Of the six FBE coatings tested for the sour gas test operating conditions, three products passed the test conditions, while three products failed the test conditions. Failure mode for products that failed the test were adhesion failure, severe discoloration, swelling, and hardness reduction.
Of the eight girth weld coatings (five liquid and three FBE) subjected to new gas field simulated operating conditions, two FBE coatings and one liquid coating passed the tests, while one FBE coating and four liquid coatings failed the tests.
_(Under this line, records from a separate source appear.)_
(* ===== verification/Board.v ===== *)
(** * What the leaderboards hold

    Totals per key as finite maps, their form in Redis, and the tally of the rebuild: its maps are
    the totals of the rows it has read. *)

From S2P Require Import Prelude GoInt GoStrings Sha256 Json JsonDecode JsonRoundtrip Schema Prog Sql Wp Events Ledger WellFormed Preserve Money Recharge Gift GiftSpec Invariants InternalEvents Decode ReadModels Settlement Points Redis Wp2 Consumers Leaderboard.

(** ** Totals *)

Section totals.
Context {A : Type} (key val : A → Z).

Definition totals (l : list A) : gmap Z Z := list_to_map (group_sum key val l).

Lemma lookup_totals l k :
  totals l !! k
  = if existsb (λ x, key x =? k) l then Some (sum_of val (where_ (λ x, key x =? k) l)) else None.
Proof.
  unfold totals. destruct (existsb (λ x, key x =? k) l) eqn:E.
  - apply existsb_exists in E as (x & Hx & Hk). bool_to_prop. apply elem_of_list_to_map_1.
    + apply NoDup_ListNoDup. apply (group_sum_keys key val l).
    + apply list_elem_of_In, group_sum_In. eauto.
  - apply not_elem_of_list_to_map_1. intros Hin.
    apply list_elem_of_In, in_map_iff in Hin as ([k' s] & Hk & Hin). simpl in Hk. subst k'.
    apply group_sum_In in Hin as [(x & Hx & Hk) _]. rewrite existsb_false in E.
    specialize (E x Hx). bool_to_prop. done.
Qed.

Lemma totals_snoc l x :
  totals (l ++ [x]) = <[key x := default 0 (totals l !! key x) + val x]> (totals l).
Proof.
  apply map_eq. intros k. rewrite lookup_totals, existsb_app, where_app, sum_of_app. simpl.
  destruct (decide (k = key x)) as [->|Hne].
  - rewrite lookup_insert_eq, Z.eqb_refl, orb_true_r, lookup_totals. simpl. f_equal.
    destruct (existsb _ l) eqn:E; simpl; [lia|].
    rewrite (where_none _ l) by (by apply existsb_false). simpl. lia.
  - rewrite lookup_insert_ne, (proj2 (Z.eqb_neq (key x) k)), orb_false_r by done. simpl.
    rewrite lookup_totals. by rewrite Z.add_0_r.
Qed.

Lemma totals_le l k s : (∀ x, In x l → 0 ≤ val x) → totals l !! k = Some s → 0 ≤ s ≤ sum_of val l.
Proof.
  intros Hpos. rewrite lookup_totals. destruct (existsb _ _); [|done]. intros [= <-].
  assert (Hle : sum_of val (where_ (λ x, key x =? k) l) ≤ sum_of val l).
  { by apply sum_where_le. }
  split; [|done]. apply sum_of_nonneg. intros x Hx. apply where_In in Hx as [Hx _]. auto.
Qed.

Lemma totals_default l k :
  (∀ x, In x l → 0 ≤ val x) → 0 ≤ default 0 (totals l !! k) ≤ sum_of val l.
Proof.
  intros Hpos. destruct (totals l !! k) as [s|] eqn:E; simpl; [by eapply totals_le|].
  split; [done|]. by apply sum_of_nonneg.
Qed.
End totals.

(** ** Totals as Redis holds them *)

Definition ids_ok {A} (m : gmap Z A) : Prop := ∀ k, is_Some (m !! k) → is_uint64 k.

(** The map [m] with its keys written by [name]. *)
Definition board (name : Z → string) (m : gmap Z Z) : gmap string Z :=
  list_to_map (map (λ x, (name x.1, x.2)) (map_to_list m)).

(** Names that tell ids apart. *)
Definition names (name : Z → string) : Prop :=
  ∀ i j, is_uint64 i → is_uint64 j → name i = name j → i = j.

Section board.
Context (name : Z → string) (Hname : names name).

Lemma board_keys (m : gmap Z Z) (l : list (Z * Z)) :
  ids_ok m → l ≡ₚ map_to_list m → base.NoDup (map fst (map (λ x, (name x.1, x.2)) l)).
Proof.
  intros Hids Hl. rewrite map_map. simpl.
  assert (Hl' : ∀ x, x ∈ l → is_uint64 x.1).
  { intros [k v] Hx. rewrite Hl, elem_of_map_to_list in Hx. apply Hids. by eexists. }
  assert (Hnd : base.NoDup (map fst l)).
  { rewrite Hl. apply NoDup_fst_map_to_list. }
  clear Hl Hids. induction l as [|x l IH]; simpl in *; [constructor|].
  apply NoDup_cons in Hnd as [Hx Hnd]. apply NoDup_cons. split; [|apply IH; [set_solver|done]].
  intros Hin. apply Hx. apply list_elem_of_In, in_map_iff in Hin as (y & Hy & Hin).
  apply list_elem_of_In in Hin.
  apply Hname in Hy; [|apply Hl'; set_solver..]. rewrite <- Hy.
  apply list_elem_of_In, in_map. by apply list_elem_of_In.
Qed.

Lemma put_all_board m l :
  ids_ok m → l ≡ₚ map_to_list m →
  put_all (map (λ x, (name x.1, x.2)) l) ∅ = board name m.
Proof.
  intros Hids Hl. pose proof (board_keys m l Hids Hl) as Hnd.
  assert (Hput : ∀ (xs : list (string * Z)) (acc : gmap string Z), base.NoDup (map fst xs) →
    put_all xs acc = list_to_map xs ∪ acc).
  { clear. induction xs as [|[k v] xs IH]; intros acc Hnd; simpl; [by rewrite (left_id_L ∅ (∪))|].
    apply NoDup_cons in Hnd as [Hk Hnd]. unfold put_all in *. simpl. rewrite IH by done.
    rewrite <- insert_union_l, insert_union_r; [done|].
    by apply not_elem_of_list_to_map_1. }
  rewrite Hput by done. rewrite (right_id_L ∅ (∪)). unfold board. apply list_to_map_proper.
  - done.
  - by rewrite Hl.
Qed.

Lemma lookup_board m k : ids_ok m → is_uint64 k → board name m !! name k = m !! k.
Proof.
  intros Hids Hk. unfold board. destruct (m !! k) as [v|] eqn:E.
  - apply elem_of_list_to_map_1; [by apply (board_keys m)|].
    apply list_elem_of_In, in_map_iff. exists (k, v). split; [done|].
    by apply list_elem_of_In, elem_of_map_to_list.
  - apply not_elem_of_list_to_map_1. intros Hin. change (name k ∈ map fst (map (λ x, (name x.1, x.2)) (map_to_list m))) in Hin.
    rewrite map_map in Hin. simpl in Hin.
    apply list_elem_of_In, in_map_iff in Hin as ([k' v] & Hn & Hin).
    apply list_elem_of_In, elem_of_map_to_list in Hin. simpl in Hn.
    apply Hname in Hn; [|apply Hids; by eexists|done]. congruence.
Qed.

Lemma board_insert m k v :
  ids_ok m → is_uint64 k → board name (<[k := v]> m) = <[name k := v]> (board name m).
Proof.
  intros Hids Hk.
  assert (Hids' : ids_ok (<[k := v]> m)).
  { intros i. destruct (decide (i = k)) as [->|Hne]; [done|]. rewrite lookup_insert_ne by done. apply Hids. }
  apply map_eq. intros s. destruct (decide (s = name k)) as [->|Hne].
  - by rewrite lookup_board, !lookup_insert_eq.
  - rewrite lookup_insert_ne by done.
    assert (Hsame : ∀ (m : gmap Z Z), ids_ok m → ∀ x, board name m !! s = Some x ↔
      ∃ i, is_uint64 i ∧ name i = s ∧ m !! i = Some x).
    { clear -Hname. intros m Hids x. unfold board. rewrite <- elem_of_list_to_map.
      - rewrite list_elem_of_In, in_map_iff. split.
        + intros ([i y] & [= Hs ->] & Hin). apply list_elem_of_In, elem_of_map_to_list in Hin.
          exists i. split; [apply Hids; by eexists|done].
        + intros (i & _ & <- & Hi). exists (i, x). split; [done|].
          by apply list_elem_of_In, elem_of_map_to_list.
      - by apply (board_keys m). }
    apply option_eq. intros x. rewrite !Hsame by done. split; intros (i & Hi & <- & Hx).
    + rewrite lookup_insert_ne in Hx by congruence. eauto.
    + exists i. split; [done|]. split; [done|]. rewrite lookup_insert_ne by congruence. done.
Qed.
End board.

Lemma string_app_inj s t u : s +:+ t = s +:+ u → t = u.
Proof. induction s as [|a s IH]; simpl; [done|]. intros [= H]. auto. Qed.

Lemma names_FormatUint : names FormatUint.
Proof. intros i j Hi Hj. by apply FormatUint_inj. Qed.

Lemma string_app_inj_r s t u : s +:+ u = t +:+ u → s = t.
Proof.
  revert t. induction s as [|a s IH]; intros [|b t] Heq; [done|..].
  - apply (f_equal String.length) in Heq. rewrite !length_string_app in Heq. simpl in Heq. lia.
  - apply (f_equal String.length) in Heq. rewrite !length_string_app in Heq. simpl in Heq. lia.
  - injection Heq as -> Heq. f_equal. auto.
Qed.

Lemma names_creator_field : names creator_field.
Proof.
  intros i j Hi Hj Heq. unfold creator_field in Heq. apply string_app_inj, string_app_inj_r in Heq.
  by apply FormatUint_inj.
Qed.

(** ** The tally of the rebuild *)

Definition in_match (m : Z) (o : GiftOrder) : bool := bool_decide (go_MatchID o = Some m).

(** Points per match and creator. *)
Definition match_totals (l : list GiftOrder) : gmap Z (gmap Z Z) :=
  list_to_map (map (λ m, (m, totals go_CreatorID go_MatchPointsAdded (where_ (in_match m) l)))
    (remove_dups (omap go_MatchID l))).

Lemma lookup_match_totals l m :
  match_totals l !! m
  = if existsb (in_match m) l then Some (totals go_CreatorID go_MatchPointsAdded (where_ (in_match m) l))
    else None.
Proof.
  unfold match_totals.
  set (f := λ m, (m, totals go_CreatorID go_MatchPointsAdded (where_ (in_match m) l))).
  assert (Hfst : map fst (map f (remove_dups (omap go_MatchID l))) = remove_dups (omap go_MatchID l)).
  { rewrite map_map. apply map_id. }
  destruct (existsb (in_match m) l) eqn:E.
  - apply existsb_exists in E as (o & Ho & Hm). apply bool_decide_eq_true in Hm.
    apply elem_of_list_to_map_1.
    + change (base.NoDup (map fst (map f (remove_dups (omap go_MatchID l))))). rewrite Hfst.
      apply NoDup_remove_dups.
    + apply list_elem_of_In, in_map_iff. exists m. split; [done|].
      apply list_elem_of_In, elem_of_remove_dups, list_elem_of_omap. exists o.
      split; [by apply list_elem_of_In|done].
  - apply not_elem_of_list_to_map_1. intros Hin.
    change (m ∈ map fst (map f (remove_dups (omap go_MatchID l)))) in Hin. rewrite Hfst in Hin.
    apply elem_of_remove_dups, list_elem_of_omap in Hin as (o & Ho & Hm).
    rewrite existsb_false in E. specialize (E o ltac:(by apply list_elem_of_In)).
    by apply bool_decide_eq_false in E.
Qed.

Lemma match_totals_none l o : go_MatchID o = None → match_totals (l ++ [o]) = match_totals l.
Proof.
  intros Ho. apply map_eq. intros m. rewrite !lookup_match_totals, existsb_app, where_app. simpl.
  assert (in_match m o = false) as -> by (apply bool_decide_eq_false_2; congruence). simpl.
  by rewrite orb_false_r, app_nil_r.
Qed.

Lemma match_totals_some l o m :
  go_MatchID o = Some m → (∀ x, In x (l ++ [o]) → 0 ≤ go_MatchPointsAdded x) →
  sum_of go_MatchPointsAdded (l ++ [o]) ≤ max_int64 →
  add_score (match_totals l) m o = match_totals (l ++ [o]).
Proof.
  intros Ho Hpos Hmax. unfold add_score.
  assert (Hper : default ∅ (match_totals l !! m)
                 = totals go_CreatorID go_MatchPointsAdded (where_ (in_match m) l)).
  { rewrite lookup_match_totals. destruct (existsb (in_match m) l) eqn:E; simpl; [done|].
    by rewrite where_none by (by apply existsb_false). }
  rewrite Hper. rewrite int64_id.
  - apply map_eq. intros i. rewrite lookup_match_totals, existsb_app, where_app. simpl.
    destruct (decide (i = m)) as [->|Hne].
    + assert (in_match m o = true) as -> by (by apply bool_decide_eq_true_2).
      rewrite lookup_insert_eq, orb_true_r. f_equal. symmetry. apply totals_snoc.
    + assert (in_match i o = false) as -> by (apply bool_decide_eq_false_2; congruence).
      rewrite lookup_insert_ne by congruence. simpl. rewrite orb_false_r, app_nil_r. by rewrite lookup_match_totals.
  - rewrite sum_of_app in Hmax. simpl in Hmax.
    assert (Hp : ∀ x, In x l → 0 ≤ go_MatchPointsAdded x) by (intros; apply Hpos, in_or_app; by left).
    assert (0 ≤ go_MatchPointsAdded o) by (apply Hpos, in_or_app; right; by left).
    pose proof (totals_default go_CreatorID go_MatchPointsAdded (where_ (in_match m) l) (go_CreatorID o)
      ltac:(intros x Hx; apply where_In in Hx as [Hx _]; auto)) as Hd.
    assert (sum_of go_MatchPointsAdded (where_ (in_match m) l) ≤ sum_of go_MatchPointsAdded l).
    { by apply sum_where_le. }
    int_bounds. lia.
Qed.

(** The orders a rebuild can add up exactly. *)
Record countable (l : list GiftOrder) : Prop := {
  co_cols : ∀ o, In o l → 0 ≤ go_ChargedCoins o ∧ 0 ≤ go_MatchPointsAdded o
    ∧ match go_MatchID o with Some m => 0 ≤ m ≤ max_int64 | None => True end;
  co_ids : ∀ o, In o l → is_uint64 (go_ViewerID o) ∧ is_uint64 (go_CreatorID o);
  co_coins : sum_of go_ChargedCoins l ≤ f64_exact;
  co_points : sum_of go_MatchPointsAdded l ≤ max_int64 }.

Lemma countable_prefix l l' : countable (l ++ l') → countable l.
Proof.
  intros [Hc Hi Hs Hp]. rewrite !sum_of_app in *.
  assert (0 ≤ sum_of go_ChargedCoins l' ∧ 0 ≤ sum_of go_MatchPointsAdded l') as [H1 H2].
  { split; apply sum_of_nonneg; intros o Ho; apply Hc, in_or_app; by right. }
  split; [| |lia|lia]; intros o Ho; [apply Hc|apply Hi]; apply in_or_app; by left.
Qed.

Lemma add_contrib_totals l o :
  countable (l ++ [o]) →
  add_contrib (totals go_ViewerID go_ChargedCoins l) o = totals go_ViewerID go_ChargedCoins (l ++ [o]).
Proof.
  intros [Hc _ Hs _]. rewrite totals_snoc. unfold add_contrib. rewrite sum_of_app in Hs. simpl in Hs.
  assert (0 ≤ go_ChargedCoins o) by (apply Hc, in_or_app; right; by left).
  pose proof (totals_default go_ViewerID go_ChargedCoins l (go_ViewerID o)
    ltac:(intros x Hx; apply Hc, in_or_app; by left)) as Hd.
  rewrite (f64_id (go_ChargedCoins o)) by lia. rewrite f64_id by lia. done.
Qed.

Lemma tally_rows_ok rows : ∀ l,
  countable (l ++ rows) →
  tally_rows rows (totals go_ViewerID go_ChargedCoins l) (match_totals l)
  = ROk (totals go_ViewerID go_ChargedCoins (l ++ rows), match_totals (l ++ rows)).
Proof.
  induction rows as [|o rows IH]; intros l Hc; simpl; [by rewrite app_nil_r|].
  rewrite (cons_middle o) in *. rewrite app_assoc in *.
  pose proof (countable_prefix _ _ Hc) as Hpre. rewrite (add_contrib_totals l o) by done.
  destruct (co_cols _ Hpre o) as (_ & _ & Hm); [apply in_or_app; right; by left|].
  destruct (go_MatchID o) as [m|] eqn:Em; simpl.
  - unfold scan_int64. rewrite !(proj2 (Z.ltb_ge _ _)) by (int_bounds; lia). simpl.
    unfold lb_int64ToUint64. rewrite (proj2 (Z.ltb_ge m 0)), uint64_id by (int_bounds; lia).
    rewrite (match_totals_some l o m); [by apply IH|done| |apply Hpre].
    intros x Hx. by apply Hpre.
  - rewrite <- (match_totals_none l o) by done. by apply IH.
Qed.

Lemma totals_ids {A} (key val : A → Z) l :
  (∀ x, In x l → is_uint64 (key x)) → ids_ok (totals key val l).
Proof.
  intros Hk k. rewrite lookup_totals. destruct (existsb _ l) eqn:E; [|by intros [? ?]]. intros _.
  apply existsb_exists in E as (x & Hx & E). bool_to_prop. subst k. auto.
Qed.

Lemma group_sum_list {A} (key val : A → Z) l : group_sum key val l ≡ₚ map_to_list (totals key val l).
Proof.
  unfold totals. symmetry. apply map_to_list_to_map, NoDup_ListNoDup, (group_sum_keys key val l).
Qed.
Lemma update_boards_wp (Hquiet : redis_quiet S) camp os o evt t c s
    (Q : option go_err → Tables → Counters → option Tables → S → Prop) :
  event_of camp o evt → countable (os ++ [o]) → board_ids camp o → boards camp os (content s) →
  (∀ s', boards camp (os ++ [o]) (content s') → Q None t c None s') →
  wp2 false (update_boards evt) Q t c None s.
Proof.
  intros [Hv Hcr Hses Hcamp Hm Hcoins Hpts] Hc [Hsid Hk] [Bc Bk Bm] HQ. unfold update_boards.
  rewrite Hv, Hcr, Hses, Hcamp, Hm, Hcoins, Hpts.
  assert (Hviewers : ∀ x, In x (os ++ [o]) → is_uint64 (go_ViewerID x) ∧ 0 ≤ go_ChargedCoins x).
  { intros x Hx. split; [apply (co_ids _ Hc x Hx)|apply (co_cols _ Hc x Hx)]. }
  assert (Hcreators : ∀ x, In x (os ++ [o]) → is_uint64 (go_CreatorID x) ∧ 0 ≤ go_ChargedCoins x).
  { intros x Hx. split; [apply (co_ids _ Hc x Hx)|apply (co_cols _ Hc x Hx)]. }
  assert (Hscores : ∀ x, In x (os ++ [o]) → is_uint64 (go_CreatorID x) ∧ 0 ≤ go_MatchPointsAdded x).
  { intros x Hx. split; [apply (co_ids _ Hc x Hx)|apply (co_cols _ Hc x Hx)]. }
  apply wp2_try.
  apply (family_step Hquiet FormatUint ZSet contributorKey by_session go_ViewerID go_ChargedCoins os o
    (Some (go_LiveSessionID o)) (λ i, ZIncrBy (contributorKey i) _ _)); [| |done|].
  { intros i. unfold by_session. rewrite Z.eqb_eq. split; congruence. }
  { intros i [= <-]. apply family_zincr; [apply key_inj|done| |done|apply Hc|done].
    intros i. unfold by_session. rewrite Z.eqb_eq. split; congruence. }
  intros s1 B1 Hs1. apply wp2_try.
  apply (family_step Hquiet FormatUint ZSet campaignKey (by_campaign camp) go_CreatorID go_ChargedCoins os o
    (camp (go_LiveSessionID o)) (λ i, ZIncrBy (campaignKey i) _ _)).
  { intros i. apply bool_decide_eq_true. }
  { intros i Hi. rewrite Hi in Hk. apply family_zincr; [apply key_inj|done| |done|apply Hc|].
    - intros j. unfold by_campaign. rewrite bool_decide_eq_true. split; congruence.
    - eapply family_frame; [|exact Bk]. intros j. by apply Hs1. }
  { eapply family_frame; [|exact Bk]. intros j. by apply Hs1. }
  intros s2 B2 Hs2. apply wp2_try.
  apply (family_step Hquiet creator_field Hash matchScoreKey in_match go_CreatorID go_MatchPointsAdded os o
    (go_MatchID o) (λ i, HIncrBy (matchScoreKey i) _ _)).
  { intros i. apply bool_decide_eq_true. }
  { intros i Hi. apply family_hincr; [apply key_inj| | |done|apply Hc|].
    - destruct (co_cols _ Hc o) as (_ & _ & Hb); [apply in_or_app; right; by left|].
      rewrite Hi in Hb. int_bounds. lia.
    - intros j. unfold in_match. rewrite bool_decide_eq_true. split; congruence.
    - eapply family_frame; [|exact Bm]. intros j. by rewrite Hs2, Hs1. }
  { eapply family_frame; [|exact Bm]. intros j. by rewrite Hs2, Hs1. }
  intros s3 B3 Hs3. apply wp2_ret, HQ. split; [..|done].
  - eapply family_frame; [|exact B1]. intros j. by rewrite Hs3, Hs2.
  - eapply family_frame; [|exact B2]. intros j. by rewrite Hs3.
Qed.

(** A new event adds its order to every board. *)
Lemma ApplyAcceptedGift_wp (Hquiet : redis_quiet S) camp os o event evt t c s
    (Q : option go_err → Tables → Counters → option Tables → S → Prop) :
  lb_applied t event = false → event_of camp o evt → countable (os ++ [o]) → board_ids camp o →
  boards camp os (content s) →
  (∀ ts s', boards camp (os ++ [o]) (content s') → Q None (lb_mark event ts t) c None s') →
  wp2 false (ApplyAcceptedGift event evt) Q t c None s.
Proof.
  intros Hnew Hevt Hc Hids Hb HQ. apply lb_dedupe_wp; [done|done|by rewrite Hnew|].
  intros _ ts. apply wp2_try, wp2_sql, wp_commit; [done|done|].
  apply (update_boards_wp Hquiet camp os o); [done..|]. intros s' Hs'. by apply HQ.
Qed.

(** A known event changes nothing. *)
Lemma ApplyAcceptedGift_dup event evt t c s
    (Q : option go_err → Tables → Counters → option Tables → S → Prop) :
  lb_applied t event = true → Q None t c None s →
  wp2 false (ApplyAcceptedGift event evt) Q t c None s.
Proof.
  intros Hdup HQ. apply lb_dedupe_wp; [done|done| |by rewrite Hdup].
  intros _. simpl. apply wp2_try, wp2_sql, wp_commit; [done|done|]. by apply wp2_ret.
Qed.
End apply.

(** ** Deliveries *)

Section deliveries.
Context `{MySQLLaws} {S : Type} `{RedisLaws S} (Hquiet : redis_quiet S).
Context (camp : Z → option Z) (eid : GiftOrder → Z) (os : list GiftOrder).

(** Events handed to the projector one after the other. *)
Definition apply_deliveries (xs : list (GiftOrder * LiveGiftAcceptedV1))
    : prog (sum_eff SqlE RedisE) (option go_err) :=
  for_each xs (λ x, ApplyAcceptedGift (eid x.1) x.2).

(** Deliveries of the events of [os]. *)
Definition delivers (xs : list (GiftOrder * LiveGiftAcceptedV1)) : Prop :=
  ∀ x, In x xs → In x.1 os ∧ event_of camp x.1 x.2.

(** Nothing but the dedupe table differs. *)
Definition same_but_dedupe (t t' : Tables) : Prop := t' = set_consumer_dedupe (λ _, consumer_dedupe t') t.

(** The boards hold the orders [done], whose events are the known ones. *)
Record progress (done : list GiftOrder) (t : Tables) (st : Store) : Prop := {
  pr_nodup : base.NoDup done;
  pr_sub : ∀ o, In o done → In o os;
  pr_known : ∀ o, In o os → lb_applied t (eid o) = true ↔ In o done;
  pr_boards : boards camp done st }.

Lemma countable_sub l l' : countable l → l' ⊆+ l → countable l'.
Proof.
  intros Hl Hsub. apply submseteq_Permutation in Hsub as [k Hk]. apply (countable_prefix _ k).
  destruct Hl as [Hc Hi Hs Hp]. split.
  - intros o Ho. apply Hc. by rewrite Hk.
  - intros o Ho. apply Hi. by rewrite Hk.
  - by rewrite <- (sum_of_perm _ _ _ Hk).
  - by rewrite <- (sum_of_perm _ _ _ Hk).
Qed.

Lemma lb_applied_mark t event ts x :
  lb_applied (lb_mark event ts t) x = lb_applied t x || (x =? event).
Proof.
  unfold lb_applied, lb_mark. simpl. rewrite existsb_app. simpl.
  unfold same_dedupe at 2. simpl. by rewrite coll_eq_refl, orb_false_r, Z.eqb_sym.
Qed.

Hypothesis Hinj : ∀ o o', In o os → In o' os → eid o = eid o' → o = o'.
Hypothesis Hcount : countable os.
Hypothesis Hids : ∀ o, In o os → board_ids camp o.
Failure mode for products that failed the test were adhesion failure and blistering.
Conclusion
Initial assessment of prevailing coating standards and coating product datasheets revealed that an internal coating system would not be able to tolerate the operating conditions due to the high presence of H2S and CO2 acid gases and the high concentration of MEG being injected for hydrate control.
The choice of material would be a corrosion-resistant alloy material due to internal coating product limitations and based on calculated corrosion rates from corrosion prediction software.
To optimize the material selection, a testing program was developed to establish the suitability of FBE coating for the new gas field operating conditions, where the coating service temperature, H2S, and MEG were higher than previously known conditions.
Based on the observations and analytical results of the comprehensive coating test program, the following has been concluded:
- Three coating products (FBE coatings) were qualified to protect the pipe main body for service up to 74 °C (165°F), 5% H2S, 8% CO2, and 50% MEG.
- Three coating products (two FBE coatings and only one liquid coating) were qualified to protect the pipe girth weld for service up to 74 °C (165 °F), 5% H2S, 8% CO2, and 50% MEG.
- The pipelines for the new gas field would be internally coated based on the qualification tests, and no cladding was required.
- FBE coating product CS-MB-3 was selected by the project for coating of the main body.
- FBE coating product CS-GW-2 was selected by the project for double-jointing scope of line pipes.
- Liquid coating product CS-GW-6 was selected by the project for internal coating of large diameter bends, and for internal field joint coating offshore while laying the pipe.
Acknowledgment
This work is based on collaborative work carried out by different departments in Aramco.2 Special thanks to the management of Aramco for allowing the publication of the material presented in this article.
References
1 S. Ayyar, “Selection and Testing of Fusion Bond Epoxy Coating for High Pressure Pipelines with H2S and CO2 Acid Gases,” AMPP 2023, paper no.19482 (Houston, TX: AMPP, 2023).
2 “Internal Pipeline Coatings Assessment for New Gas Pipelines,” SAER-10496 Aramco Document.
Editor’s note: This article first appeared in the April 2024 print issue of Materials Performance (MP) Magazine. Reprinted with permission.